Versammlungsgesetz von CDU und FDP vordemokratisch, feige und verfassungsrechtlich bedenklich :GRÜNE kündigen Klage gegen Bannmeile an
Der innenpolitische Sprecher der Landtagsgrünen Ralf Briese hat nach der heutigen (Mittwoch) Innenausschusssitzung die Ablehnung des neuen niedersächsischen Versammlungsrechts durch seine Fraktion bekräftigt.
Der innenpolitische Sprecher der Landtagsgrünen Ralf Briese hat nach der heutigen (Mittwoch) Innenausschusssitzung die Ablehnung des neuen niedersächsischen Versammlungsrechts durch seine Fraktion bekräftigt. Es gebe "zwar minimale Verbesserungen" - insgesamt aber erfülle das neue Gesetz "nicht den Anspruch an ein modernes Versammlungsrecht". Briese kündigte an, dass die Grünen gegen die umstrittene Bannmeilenregelung eine juristische Klage auf den Weg bringen.

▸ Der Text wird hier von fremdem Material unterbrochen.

Fixpoint last_rate (os : list OptName) : option Go.float64 :=
  match os with
  | [] => None
  | o :: os' =>
      match last_rate os', o with
      | Some x, _ => Some x
      | None, ORate x => Some x
      | None, _ => None
      end
  end.

Fixpoint last_jitter (os : list OptName) : option Go.float64 :=
  match os with
  | [] => None
  | o :: os' =>
      match last_jitter os', o with
      | Some j, _ => Some j
      | None, OJitter j => Some j
      | None, _ => None
      end
  end.

Definition or_default {A : Type} (o : option A) (d : A) : A :=
  match o with Some a => a | None => d end.

(** A float that is neither a NaN nor an infinity. *)
Definition is_finite (f : Go.float64) : bool :=
  match f with
  | S754_zero _ | S754_finite _ _ _ => true
  | S754_infinity _ | S754_nan => false
  end.


(** A call a caller makes while the token stays untriggered. *)
Definition quiet_call (c : Call) : Prop :=
  match c with CallWait w => quiet w | CallReset => True end.

(** How many calls started a timer, and how many returned [true]. *)
Definition timers_started (os : list Outcome) : nat :=
  length (filter (fun o => match timer o with Some _ => true | None => false end) os).

Definition proceeds (os : list Outcome) : nat :=
  length (filter ok os).

(** The float [2^j] for a small [j]: mantissa [2^52], exponent [j - 52]. *)
Definition f_pow2 (j : Z) : Go.float64 :=
  S754_finite false 4503599627370496 (j - 52).

(** ** Basic facts *)

Lemma wrap64_id z : Go.in_int64 z -> Go.wrap64 z = z.
Proof.
  unfold Go.in_int64, Go.min_int64, Go.max_int64, Go.wrap64. intros H.
  rewrite Z.mod_small; lia.
Qed.

Section Frame.

Variable oor : Go.float64 -> Z.

Lemma grow_frame r w :
  Attempts (grow oor r w) = Attempts r /\ Floor (grow oor r w) = Floor r /\
  Ceil (grow oor r w) = Ceil r /\ Rate (grow oor r w) = Rate r /\
  Jitter (grow oor r w) = Jitter r.
Proof.
  unfold grow. destruct (Delay r <? Ceil r); cbn;
    match goal with |- context [if ?c then _ else _] => destruct c end;
    cbn; auto.
Qed.

Lemma grow_le_Ceil r w : Delay (grow oor r w) <= Ceil r.
Proof.
  unfold grow. destruct (Delay r <? Ceil r); cbn;
    match goal with |- context [?a >? ?b] => destruct (Z.gtb_spec a b) end;
    cbn in *; lia.
Qed.

Lemma sleep_fired r w :
  race w = TimerFired ->
  sleep r w = mkOutcome true (Some (Delay r))
                (setDelay (Z.max (Delay r) (Floor r)) r).
Proof.
  unfold sleep. intros ->. destruct (Z.ltb_spec (Delay r) (Floor r)).
  - now rewrite Z.max_r by lia.
  - rewrite Z.max_l by lia. now destruct r.
Qed.

Lemma sleep_cancelled r w :
  race w = CtxDone -> sleep r w = mkOutcome false (Some (Delay r)) r.
Proof. unfold sleep. now intros ->. Qed.

Lemma sleep_ok r w : ok (sleep r w) = true -> race w = TimerFired.
Proof. unfold sleep. now destruct (race w). Qed.

End Frame.

Lemma budget_go_spec r :
  Go.in_int64 (Attempts r) ->
  retrier_go.budget r =
    if Attempts r <=? 0 then Some r
    else if Attempts r =? 1 then None
    else Some (setAttempts (Attempts r - 1) r).
Proof.
  intros H. unfold retrier_go.budget.
  destruct (Z.gtb_spec (Attempts r) 0), (Z.leb_spec (Attempts r) 0); try lia; auto.
  destruct (Z.eqb_spec (Attempts r) 1); auto.
  rewrite wrap64_id; auto. unfold Go.in_int64, Go.min_int64, Go.max_int64 in *. lia.
Qed.

Lemma budget_001_spec r :
  Go.in_int64 (Attempts r) ->
  part_001.budget r =
    if Attempts r <? 0 then Some r
    else if Attempts r =? 0 then None
    else Some (setAttempts (Attempts r - 1) r).
Proof.
  intros H. unfold part_001.budget.
  destruct (Z.geb_spec (Attempts r) 0), (Z.ltb_spec (Attempts r) 0); try lia; auto.
  rewrite wrap64_id
    by (unfold Go.in_int64, Go.min_int64, Go.max_int64 in *; lia).
  destruct (Z.ltb_spec (Attempts r - 1) 0), (Z.eqb_spec (Attempts r) 0);
    try lia; auto.
Qed.

Lemma budget_go_frame r r' :
  retrier_go.budget r = Some r' ->
  Delay r' = Delay r /\ Floor r' = Floor r /\ Ceil r' = Ceil r /\
  Rate r' = Rate r /\ Jitter r' = Jitter r.
Proof.
  unfold retrier_go.budget.
  destruct (Attempts r >? 0); [destruct (Attempts r =? 1)|];
    intros [= <-]; cbn; auto.
Qed.

Lemma budget_001_frame r r' :
  part_001.budget r = Some r' ->
  Delay r' = Delay r /\ Floor r' = Floor r /\ Ceil r' = Ceil r /\
  Rate r' = Rate r /\ Jitter r' = Jitter r.
Proof.
  unfold part_001.budget.
  destruct (Attempts r >=? 0); [destruct (_ <? 0)|];
    intros [= <-]; cbn; auto.
Qed.

(** An invariant of the struct that every call keeps holds along a whole
    sequence of calls, and so does what it says of each outcome. *)
Lemma run_invariant (wait : Retrier -> World -> Outcome)
    (I : Retrier -> Prop) (Q : Outcome -> Prop) :
  (forall r w, I r -> Q (wait r w) /\ I (after (wait r w))) ->
  (forall r, I r -> I (Reset r)) ->
  forall cs r, I r ->
    Forall Q (fst (run wait r cs)) /\ I (snd (run wait r cs)).
Proof.
  intros Hw Hr. induction cs as [|[w|] cs IH]; intros r Hi; cbn.
  - split; [constructor | assumption].
  - destruct (Hw r w Hi) as [Hq Hi'].
    specialize (IH _ Hi'). destruct (run wait (after (wait r w)) cs) as [os r'].
    cbn in *. destruct IH. split; [constructor|]; assumption.
  - apply IH, Hr, Hi.
Qed.

(** ** One call of [Wait] *)

Section OneCall.

Variable oor : Go.float64 -> Z.

(** What [Wait] of [src/retrier.go] does, path by path. *)
Lemma Wait_go_paths r w :
  retrier_go.Wait oor r w =
    if done_at_entry w then mkOutcome false None r
    else match retrier_go.budget (grow oor r w) with
         | None => mkOutcome false None (grow oor r w)
         | Some r4 => sleep r4 w
         end.
Proof. reflexivity. Qed.

Lemma Wait_001_paths r w :
  part_001.Wait oor r w =
    if done_at_entry w then mkOutcome false None r
    else match part_001.budget (grow oor r w) with
         | None => mkOutcome false None (grow oor r w)
         | Some r4 => sleep r4 w
         end.
Proof. reflexivity. Qed.

(** A call that returns [true] went through the second select with the
    timer firing first. *)
Lemma Wait_go_true r w :
  ok (retrier_go.Wait oor r w) = true ->
  exists r4, retrier_go.budget (grow oor r w) = Some r4 /\
             retrier_go.Wait oor r w =
               mkOutcome true (Some (Delay r4))
                 (setDelay (Z.max (Delay r4) (Floor r4)) r4).
Proof.
  rewrite Wait_go_paths. destruct (done_at_entry w); [discriminate|].
  destruct (retrier_go.budget (grow oor r w)) as [r4|]; [|discriminate].
  intros H. exists r4. split; [reflexivity|].
  apply sleep_fired. eapply sleep_ok; eassumption.
Qed.

Lemma Wait_001_true r w :
  ok (part_001.Wait oor r w) = true ->
  exists r4, part_001.budget (grow oor r w) = Some r4 /\
             part_001.Wait oor r w =
               mkOutcome true (Some (Delay r4))
                 (setDelay (Z.max (Delay r4) (Floor r4)) r4).
Proof.
  rewrite Wait_001_paths. destruct (done_at_entry w); [discriminate|].
  destruct (part_001.budget (grow oor r w)) as [r4|]; [|discriminate].
  intros H. exists r4. split; [reflexivity|].
  apply sleep_fired. eapply sleep_ok; eassumption.
Qed.

(** [Wait] writes [Delay] and [Attempts] only. *)
Lemma Wait_go_frame r w :
  let r' := after (retrier_go.Wait oor r w) in
  Floor r' = Floor r /\ Ceil r' = Ceil r /\ Rate r' = Rate r /\
  Jitter r' = Jitter r.
Proof.
  cbn. rewrite Wait_go_paths. destruct (done_at_entry w); cbn; auto.
  destruct (grow_frame oor r w) as (_ & Hf & Hc & Hr & Hj).
  destruct (retrier_go.budget (grow oor r w)) as [r4|] eqn:Hb; cbn; auto.
  apply budget_go_frame in Hb. destruct Hb as (_ & Hf' & Hc' & Hr' & Hj').
  unfold sleep. destruct (race w); cbn;
    [destruct (Delay r4 <? Floor r4); cbn|]; repeat split; congruence.
Qed.

Lemma Wait_001_frame r w :
  let r' := after (part_001.Wait oor r w) in
  Floor r' = Floor r /\ Ceil r' = Ceil r /\ Rate r' = Rate r /\
  Jitter r' = Jitter r.
Proof.
  cbn. rewrite Wait_001_paths. destruct (done_at_entry w); cbn; auto.
  destruct (grow_frame oor r w) as (_ & Hf & Hc & Hr & Hj).
  destruct (part_001.budget (grow oor r w)) as [r4|] eqn:Hb; cbn; auto.
  apply budget_001_frame in Hb. destruct Hb as (_ & Hf' & Hc' & Hr' & Hj').
  unfold sleep. destruct (race w); cbn;
    [destruct (Delay r4 <? Floor r4); cbn|]; repeat split; congruence.
Qed.

End OneCall.

(** ** Reset *)

(** C7. [Reset] sets the delay to zero and leaves every other field as it
    was; in particular the attempt budget is neither restored nor changed. *)
Theorem Reset_clears_delay_only (r : Retrier) :
  Delay (Reset r) = 0 /\
  Attempts (Reset r) = Attempts r /\
  Floor (Reset r) = Floor r /\ Ceil (Reset r) = Ceil r /\
  Rate (Reset r) = Rate r /\ Jitter (Reset r) = Jitter r.
Proof. unfold Reset. cbn. repeat split. Qed.

(** ** The stored delay after a call that says "proceed" *)

(** C3. When [Floor <= Ceil], a call of [Wait] that returns [true] leaves a
    stored delay between [Floor] and [Ceil], whatever the jitter and the
    sample drawn, in both files; the bounds themselves are not written. *)
Theorem proceed_leaves_delay_in_bounds
    (oor : Go.float64 -> Z) (r : Retrier) (w : World) :
  Floor r <= Ceil r ->
  (ok (retrier_go.Wait oor r w) = true ->
     let r' := after (retrier_go.Wait oor r w) in
     Floor r <= Delay r' <= Ceil r /\ Floor r' = Floor r /\ Ceil r' = Ceil r) /\
  (ok (part_001.Wait oor r w) = true ->
     let r' := after (part_001.Wait oor r w) in
     Floor r <= Delay r' <= Ceil r /\ Floor r' = Floor r /\ Ceil r' = Ceil r).
Proof.
  intros Hfc.
  pose proof (grow_le_Ceil oor r w) as Hle.
  destruct (grow_frame oor r w) as (_ & Hf & Hc & _).
  split; intros Hok; cbn.
  - destruct (Wait_go_true oor r w Hok) as (r4 & Hb & ->). cbn.
    apply budget_go_frame in Hb. destruct Hb as (Hd & Hf4 & Hc4 & _).
    rewrite Hd, Hf4, Hc4, Hf, Hc. repeat split; lia.
  - destruct (Wait_001_true oor r w Hok) as (r4 & Hb & ->). cbn.
    apply budget_001_frame in Hb. destruct Hb as (Hd & Hf4 & Hc4 & _).
    rewrite Hd, Hf4, Hc4, Hf, Hc. repeat split; lia.
Qed.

"Mit ihrer Position zur Bannmeile dokumentieren CDU und FDP ihre Angst vor dem kritischen Bürger", sagte der Grünen-Politiker. "Überall darf demonstriert werden, aber nicht im Zentrum der landespolitischen Entscheidungen. Das ist vordemokratisch, feige und verfassungsrechtlich bedenklich!"
Neben der umstrittenen Bannmeile rügen die Grünen die immer noch "zu hohe Sicherheitsfixierung des Gesetzes". Die Versammlungsbehörde habe nach wie vor zu viel Einfluss und könne eine Demonstration durch nervenaufreibende Auflagen erschweren und zu viele Daten abfragen.
Briese: "Dieses Gesetz ist nicht für die Menschen geschrieben. Es ist voller Misstrauen und Vorbehalte gegen mündige Bürgerinnen und Bürger. Statt einer mutigen Reform wollen die Regierungsfraktionen die Wiederherstellung der alten politischen Verhältnisse!"